- [PROBLEM]
Please write out exactly the lines of the data below from the line holding "r => String c r" through the line holding "Record playlist : Type", and leave out the rest.

- [EXCERPTED DATA]
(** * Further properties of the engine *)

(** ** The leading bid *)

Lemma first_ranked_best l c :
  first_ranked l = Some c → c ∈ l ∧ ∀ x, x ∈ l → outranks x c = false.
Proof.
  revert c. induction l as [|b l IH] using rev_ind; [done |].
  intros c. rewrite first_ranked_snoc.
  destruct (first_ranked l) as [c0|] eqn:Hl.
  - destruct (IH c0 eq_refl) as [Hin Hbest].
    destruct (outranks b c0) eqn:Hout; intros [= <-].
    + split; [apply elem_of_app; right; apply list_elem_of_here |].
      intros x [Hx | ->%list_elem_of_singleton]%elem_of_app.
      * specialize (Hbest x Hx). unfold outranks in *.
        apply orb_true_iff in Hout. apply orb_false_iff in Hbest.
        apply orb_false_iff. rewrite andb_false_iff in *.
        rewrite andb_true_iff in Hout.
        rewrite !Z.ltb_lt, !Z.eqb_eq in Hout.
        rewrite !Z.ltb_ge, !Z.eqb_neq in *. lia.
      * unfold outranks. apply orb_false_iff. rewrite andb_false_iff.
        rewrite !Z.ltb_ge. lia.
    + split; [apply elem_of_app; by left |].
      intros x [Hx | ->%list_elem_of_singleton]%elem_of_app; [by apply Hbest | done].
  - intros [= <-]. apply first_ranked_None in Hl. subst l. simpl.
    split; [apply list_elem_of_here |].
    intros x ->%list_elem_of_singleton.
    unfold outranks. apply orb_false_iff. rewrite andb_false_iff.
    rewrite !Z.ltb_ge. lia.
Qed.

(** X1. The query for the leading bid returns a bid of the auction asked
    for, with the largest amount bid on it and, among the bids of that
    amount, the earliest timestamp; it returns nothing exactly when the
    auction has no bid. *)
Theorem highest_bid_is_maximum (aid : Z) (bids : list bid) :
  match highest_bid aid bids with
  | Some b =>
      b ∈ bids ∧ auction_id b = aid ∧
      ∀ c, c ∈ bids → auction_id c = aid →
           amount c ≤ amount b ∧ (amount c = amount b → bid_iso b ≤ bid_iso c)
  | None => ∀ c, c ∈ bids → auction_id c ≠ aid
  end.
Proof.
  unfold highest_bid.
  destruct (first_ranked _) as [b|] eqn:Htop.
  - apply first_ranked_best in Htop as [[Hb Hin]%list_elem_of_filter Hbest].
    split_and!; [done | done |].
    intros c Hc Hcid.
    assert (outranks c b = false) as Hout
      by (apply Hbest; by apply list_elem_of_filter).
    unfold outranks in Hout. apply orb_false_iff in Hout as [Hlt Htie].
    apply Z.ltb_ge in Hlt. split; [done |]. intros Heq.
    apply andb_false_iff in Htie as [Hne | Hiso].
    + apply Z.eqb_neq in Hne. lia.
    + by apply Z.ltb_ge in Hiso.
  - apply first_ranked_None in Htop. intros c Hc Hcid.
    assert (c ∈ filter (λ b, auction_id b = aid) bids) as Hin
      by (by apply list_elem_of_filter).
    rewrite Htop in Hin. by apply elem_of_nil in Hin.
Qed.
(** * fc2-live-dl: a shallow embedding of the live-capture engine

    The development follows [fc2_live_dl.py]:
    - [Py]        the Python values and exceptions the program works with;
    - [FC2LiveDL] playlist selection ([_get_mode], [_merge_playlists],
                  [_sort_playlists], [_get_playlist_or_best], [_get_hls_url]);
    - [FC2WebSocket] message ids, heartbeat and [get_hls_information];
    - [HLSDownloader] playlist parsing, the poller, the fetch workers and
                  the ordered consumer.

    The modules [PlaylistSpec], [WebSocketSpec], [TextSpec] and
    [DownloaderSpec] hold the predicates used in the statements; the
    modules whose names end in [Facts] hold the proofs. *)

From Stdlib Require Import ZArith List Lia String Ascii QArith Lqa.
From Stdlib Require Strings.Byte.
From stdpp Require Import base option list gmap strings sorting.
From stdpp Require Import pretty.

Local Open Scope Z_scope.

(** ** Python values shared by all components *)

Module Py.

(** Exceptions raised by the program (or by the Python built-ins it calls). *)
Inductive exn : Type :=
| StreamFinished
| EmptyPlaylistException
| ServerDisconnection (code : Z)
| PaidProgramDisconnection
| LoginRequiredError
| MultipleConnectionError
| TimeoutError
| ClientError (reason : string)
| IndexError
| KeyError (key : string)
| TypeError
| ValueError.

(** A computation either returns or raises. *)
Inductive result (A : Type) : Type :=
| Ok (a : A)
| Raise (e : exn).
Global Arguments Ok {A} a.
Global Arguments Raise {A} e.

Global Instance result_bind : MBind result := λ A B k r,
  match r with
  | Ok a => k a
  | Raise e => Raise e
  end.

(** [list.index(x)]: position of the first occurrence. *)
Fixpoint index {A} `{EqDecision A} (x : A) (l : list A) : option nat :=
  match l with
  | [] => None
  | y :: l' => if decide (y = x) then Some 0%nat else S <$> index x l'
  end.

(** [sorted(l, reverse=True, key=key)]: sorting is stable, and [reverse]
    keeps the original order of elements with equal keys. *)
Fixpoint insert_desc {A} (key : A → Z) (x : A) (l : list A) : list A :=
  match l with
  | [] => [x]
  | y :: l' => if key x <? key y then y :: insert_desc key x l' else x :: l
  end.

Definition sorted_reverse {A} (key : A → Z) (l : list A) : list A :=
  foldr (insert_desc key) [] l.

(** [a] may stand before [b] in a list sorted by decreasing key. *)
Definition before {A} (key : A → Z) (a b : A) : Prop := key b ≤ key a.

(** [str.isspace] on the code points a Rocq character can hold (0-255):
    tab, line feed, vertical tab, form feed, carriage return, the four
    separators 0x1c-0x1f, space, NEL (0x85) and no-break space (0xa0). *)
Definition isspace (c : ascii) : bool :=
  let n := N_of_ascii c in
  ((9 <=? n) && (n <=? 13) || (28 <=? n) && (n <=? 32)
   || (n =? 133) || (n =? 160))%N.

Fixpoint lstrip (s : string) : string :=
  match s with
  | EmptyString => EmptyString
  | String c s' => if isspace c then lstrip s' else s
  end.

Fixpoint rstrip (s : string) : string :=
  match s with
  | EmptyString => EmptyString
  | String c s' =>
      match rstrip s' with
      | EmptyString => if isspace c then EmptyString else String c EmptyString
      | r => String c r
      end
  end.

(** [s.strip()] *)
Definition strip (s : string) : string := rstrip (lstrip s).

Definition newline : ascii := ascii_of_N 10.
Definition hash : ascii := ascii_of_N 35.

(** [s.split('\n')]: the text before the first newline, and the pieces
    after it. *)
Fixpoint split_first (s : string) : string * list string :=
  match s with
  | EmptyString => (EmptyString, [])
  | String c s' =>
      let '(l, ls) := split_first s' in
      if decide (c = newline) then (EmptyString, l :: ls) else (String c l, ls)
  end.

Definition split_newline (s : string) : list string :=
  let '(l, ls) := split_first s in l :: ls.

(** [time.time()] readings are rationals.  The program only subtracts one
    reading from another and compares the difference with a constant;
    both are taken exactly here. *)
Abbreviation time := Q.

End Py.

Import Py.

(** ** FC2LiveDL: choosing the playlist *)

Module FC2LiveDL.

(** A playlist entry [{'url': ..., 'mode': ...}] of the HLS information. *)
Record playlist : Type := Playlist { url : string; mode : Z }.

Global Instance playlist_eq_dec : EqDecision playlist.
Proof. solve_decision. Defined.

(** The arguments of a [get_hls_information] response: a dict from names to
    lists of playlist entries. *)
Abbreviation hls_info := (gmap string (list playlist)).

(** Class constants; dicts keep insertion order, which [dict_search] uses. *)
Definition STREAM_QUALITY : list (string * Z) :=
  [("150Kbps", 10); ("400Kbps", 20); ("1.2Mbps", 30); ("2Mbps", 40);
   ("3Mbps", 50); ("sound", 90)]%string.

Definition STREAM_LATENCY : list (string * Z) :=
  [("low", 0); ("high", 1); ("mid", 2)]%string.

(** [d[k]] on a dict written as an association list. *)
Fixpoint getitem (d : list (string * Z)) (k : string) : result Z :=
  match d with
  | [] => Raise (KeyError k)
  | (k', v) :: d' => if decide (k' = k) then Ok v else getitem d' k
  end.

- [RESPONSE]
      | r => String c r
      end
  end.

(** [s.strip()] *)
Definition strip (s : string) : string := rstrip (lstrip s).

Definition newline : ascii := ascii_of_N 10.
Definition hash : ascii := ascii_of_N 35.

(** [s.split('\n')]: the text before the first newline, and the pieces
    after it. *)
Fixpoint split_first (s : string) : string * list string :=
  match s with
  | EmptyString => (EmptyString, [])
  | String c s' =>
      let '(l, ls) := split_first s' in
      if decide (c = newline) then (EmptyString, l :: ls) else (String c l, ls)
  end.

Definition split_newline (s : string) : list string :=
  let '(l, ls) := split_first s in l :: ls.

(** [time.time()] readings are rationals.  The program only subtracts one
    reading from another and compares the difference with a constant;
    both are taken exactly here. *)
Abbreviation time := Q.

End Py.

Import Py.

(** ** FC2LiveDL: choosing the playlist *)

Module FC2LiveDL.

(** A playlist entry [{'url': ..., 'mode': ...}] of the HLS information. *)
Record playlist : Type := Playlist { url : string; mode : Z }.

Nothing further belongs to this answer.